Records for the exercise:
(** The [for] loop of [dialHost]; [fuel] bounds the number of rounds. *)
Fixpoint dialLoop (fuel : nat) (dialer : Dialer) (sendAttempt : Z) : M DialResult :=
  match fuel with
  | O => fun w => (OutOfFuel, w)
  | S fuel' =>
      cancelled <- ctxDone ;;
      if cancelled then ret (None, None)
      else
        r <- Dial dialer ;;
        match snd r with
        | None => ret (fst r, None)
        | Some err =>
            let sendAttempt := sendAttempt + 1 in
            if sendAttempt =? MaxReconnectAttempts
            then ret (fst r, Some (ErrMaxConnectAttempts (Some err)))
            else dialLoop fuel' dialer sendAttempt
        end
  end.

(** [func dialHost(ctx context.Context, dialer Dialer) (Sender, error)] *)
Definition dialHost (dialer : Dialer) : M DialResult :=
  dialLoop (Z.to_nat MaxReconnectAttempts) dialer 0.

(** The [for i, m := range ms] loop of [sendMail].  [ms] is the whole
    slice, [i] the index of the head of [rest], [sender] the variable of
    that name.  [return] and [break] both end the loop, after which only
    the deferred call is left. *)
Fixpoint sendLoop (dialer : Dialer) (ms : list Mail) (i : nat)
         (sender : option Sender) (rest : list Mail) : M unit :=
  match rest with
  | [] => ret tt
  | m :: rest' =>
      cancelled <- ctxDone ;;
      if cancelled then ret tt
      else
        gerr <- Generate m ;;
        match gerr with
        | Some err => MailError m err ;; sendLoop dialer ms (S i) sender rest'
        | None =>
            serr <- gomailSend sender m ;;
            match serr with
            | Some err =>
                match err with
                | TextprotoError code _ =>
                    if (400 <=? code) && (code <=? 499) then
                      Backoff m err ;; Reset sender ;;
                      sendLoop dialer ms (S i) sender rest'
                    else if (500 <=? code) && (code <=? 599) then
                      MailError m err ;; Reset sender ;;
                      sendLoop dialer ms (S i) sender rest'
                    else
                      MailError m err ;; Reset sender ;;
                      sendLoop dialer ms (S i) sender rest'
                | _ =>
                    let origErr := err in
                    r <- dialHost dialer ;;
                    match snd r with
                    | Some err => errorMail err (skipn i ms)
                    | None =>
                        Backoff m origErr ;;
                        sendLoop dialer ms (S i) (fst r) rest'
                    end
                end
            | None => Success m ;; sendLoop dialer ms (S i) sender rest'
            end
        end
  end.

(** [func sendMail(ctx context.Context, dialer Dialer, ms []Mail)].
    [defer sender.Close()] binds the receiver when the statement runs: on a
    nil [sender] it panics there, otherwise the sender of that moment is the
    one closed at exit. *)
Definition sendMail (dialer : Dialer) (ms : list Mail) : M unit :=
  r <- dialHost dialer ;;
  match snd r with
  | Some err => errorMail err ms
  | None =>
      match fst r with
      | None => panic
      | Some s => defer (Close (Some s)) (sendLoop dialer ms 0 (fst r) ms)
      end
  end.

(** [time.Second] in nanoseconds, and 64-bit signed wrap-around. *)
Definition Second : Z := 1000000000.
Definition wrap64 (x : Z) : Z := (x + 2 ^ 63) mod 2 ^ 64 - 2 ^ 63.

(** [select { case <-ctx.Done(): ...; case <-tick: ... }]: without
    cancellation the tick is what arrives; once the context is done both
    cases can be ready and [tick_first] says which one is taken. *)
Definition selectTick : M bool :=
  fun w =>
    if ctx_done env w
    then (if tick_first env w then (Done true, w ++ [EvTick]) else (Done false, w))
    else (Done true, w ++ [EvTick]).

(** The [for i, m := range ms] loop of [sendDelayedMail]. *)
Fixpoint delayedLoop (dialer : Dialer) (ms : list Mail) : M unit :=
  match ms with
  | [] => ret tt
  | m :: ms' =>
      ticked <- selectTick ;;
      if ticked then sendMail dialer [m] ;; delayedLoop dialer ms'
      else ret tt
  end.

(** [func sendDelayedMail(ctx, dialer, ms, delay int64)].
    [time.NewTicker] panics on a non-positive interval. *)
Definition sendDelayedMail (dialer : Dialer) (ms : list Mail) (delay : Z) : M unit :=
  let interval := wrap64 (delay * Second) in
  if interval <=? 0 then panic
  else delayedLoop dialer ms.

Exercise: Return every line of the listing above where "sendDelayedMail" appears.

Solved problem:
(** The [for i, m := range ms] loop of [sendDelayedMail]. *)
(** [func sendDelayedMail(ctx, dialer, ms, delay int64)].
Definition sendDelayedMail (dialer : Dialer) (ms : list Mail) (delay : Z) : M unit :=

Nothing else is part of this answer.